25. Les hybrides - 2


Le jeune homme regardait Almira de temps à autre, avec le plus de discrétion possible. Dans ces petites communautés, tout le monde connaissait tout le monde. Pour bienvenus que fussent les nouveaux visages, ils étaient scrutés de tous abords. Okrane ou humaine ? Ses cheveux étaient argentés, gris pâle le jour, blancs la nuit, et ses yeux orangés, avec l'éclat doré du draken. Elle était perturbante et, contrairement à Malina, inconnue.

La dylnia croisa les bras. Neelam et Nahel, main dans la main, avaient déserté la nuit. Les lumières du village étaient éteintes, hormis celle qui transperçait à travers la porte de la maison. Le plancher de bois surplombait le sol de trente centimètres, trois marches, comme à mille lieux de là.

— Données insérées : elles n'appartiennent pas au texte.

Definition build (d : disk) : run :=
  match read_theme_data d with
  | Raise e => {| stderr := []; written := []; status := Raise e |}
  | Ok (t, defaults) =>
      let '(semantic, warnings) :=
        OverrideManager.apply_overrides
          (global_override d) (per_theme_override d) defaults in
      match validate_semantic semantic with
      | Raise e =>
          {| stderr := List.app warnings ["Error: " ++ exn_message e];
             written := [];
             status := Raise (SystemExit 1) |}
      | Ok semantic =>
          let '(files, st) := write_all (artifacts d t semantic) [] in
          {| stderr := warnings; written := files; status := st |}
      end
  end.

End ThemeBuilder.

(** ** main *)

Module Main.

Import ThemeBuilder.

(** [main] once the arguments are parsed: an exception of [build] is
    printed on the diagnostic stream and the process exits with status 1;
    [sys.exit] inside [build] is no [Exception] and passes through.  The
    traceback of the verbose mode is left out. *)
Definition main (d : disk) : run :=
  let r := build d in
  match status r with
  | Ok _ => r
  | Raise (SystemExit _) => r
  | Raise e =>
      {| stderr := List.app (stderr r) ["Error: " ++ exn_message e];
         written := written r;
         status := Raise (SystemExit 1) |}
  end.

(** The exit status of the process. *)
Definition exit_status (d : disk) : nat :=
  match status (main d) with
  | Ok _ => 0
  | Raise (SystemExit code) => code
  | Raise _ => 1
  end.

(** The names of the files [build] writes, in the order it writes them. *)
Definition artifact_names : list string :=
  ["fish-theme.fish"; "wofi-colors.css"; "ida-semantic.conf";
   "ida-semantic.css"; "ida-semantic.fish"].

End Main.

(** ** The properties the specification words differently

    Definitions that follow the specification's sentences, to be compared
    with the program. *)

Module Spec.

Definition six_hex_digits (s : string) : bool :=
  Nat.eqb (String.length s) 6 && PyStr.forallb PyStr.is_hex_digit s.

(** "Exactly 6 hex digits optionally preceded by a single leading marker
    character." *)
Definition plain_color (s : string) : bool :=
  six_hex_digits s
  || match s with
     | String "#" t => six_hex_digits t
     | _ => false
     end.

Ils attendaient en silence, en face l'un de l'autre, séparés par le chemin gravillonné. Une femme un peu plus âgée berçait un enfant dans ses bras ; une fillette se frottait les yeux puis tirait la main de sa mère, réclamant un peu d'attention, et un homme d'âge mûr était adossé contre le vieux crépi. Il y en avait encore quelques autres, là la flamme nerveuse d'un briquet, puis la minuscule braise des herbes à fumer.

La porte s'ouvrit et Malina apparut. Elle avait remonté les manches de sa tunique. Les cercles sur ses mains se complétaient de lignes le long de ses bras, des versets entiers du Livre de l'Éveil tatoués avec finesse, une véritable œuvre d'art.

« Il ne passera pas la nuit, dit-elle.

Son visage était terne. En face, la résignation l'emportait sur les larmes.

— Est-ce qu'on aurait dû appeler le docteur Prikof ? dit la femme qui fumait, à voix basse.

— Il ne serait jamais arrivé à temps, rétorqua la mère entourée de ses deux enfants. Et il a demandé à ce que ce soit elle.

— Ni la médecine, ni moi, ne pouvons faire quoi que ce soit d'autre. Tout ceux qui veulent veiller peuvent rester. »

Le jeune homme et la femme qui avait étouffé la flamme de son calumet entrèrent. Almira marcha dans leurs pas et ferma la porte derrière elle. Ils ne firent pas de remarque sur sa présence. Au mieux leur apparaissait-elle comme l'apprentie de Malina Vrinda.

Le vieil homme était allongé sur un matelas de crin. Ses yeux s'étaient rouverts à l'approche de la mort. Ses mains tremblaient. Un linge mouillé sur le front tentait de faire baisser la fièvre. Dans un bol à demi-plein, sur la table basse, surnageaient des feuilles et des copeaux d'écorce.

« Ton fils et tes petits-enfants sont là, Thuran » dit très doucement Malina.

Les humains s'étaient assis en face. La chamane s'agenouilla à côté du vieillard et approcha sa tête de son oreille. Elle parla de plus en plus bas. Ces mots devaient accompagner l'esprit qui se préparait à franchir les portes célestes. L'âme serait jugée par l'Être primordial, avant, peut-être, de quitter le cercle des existences.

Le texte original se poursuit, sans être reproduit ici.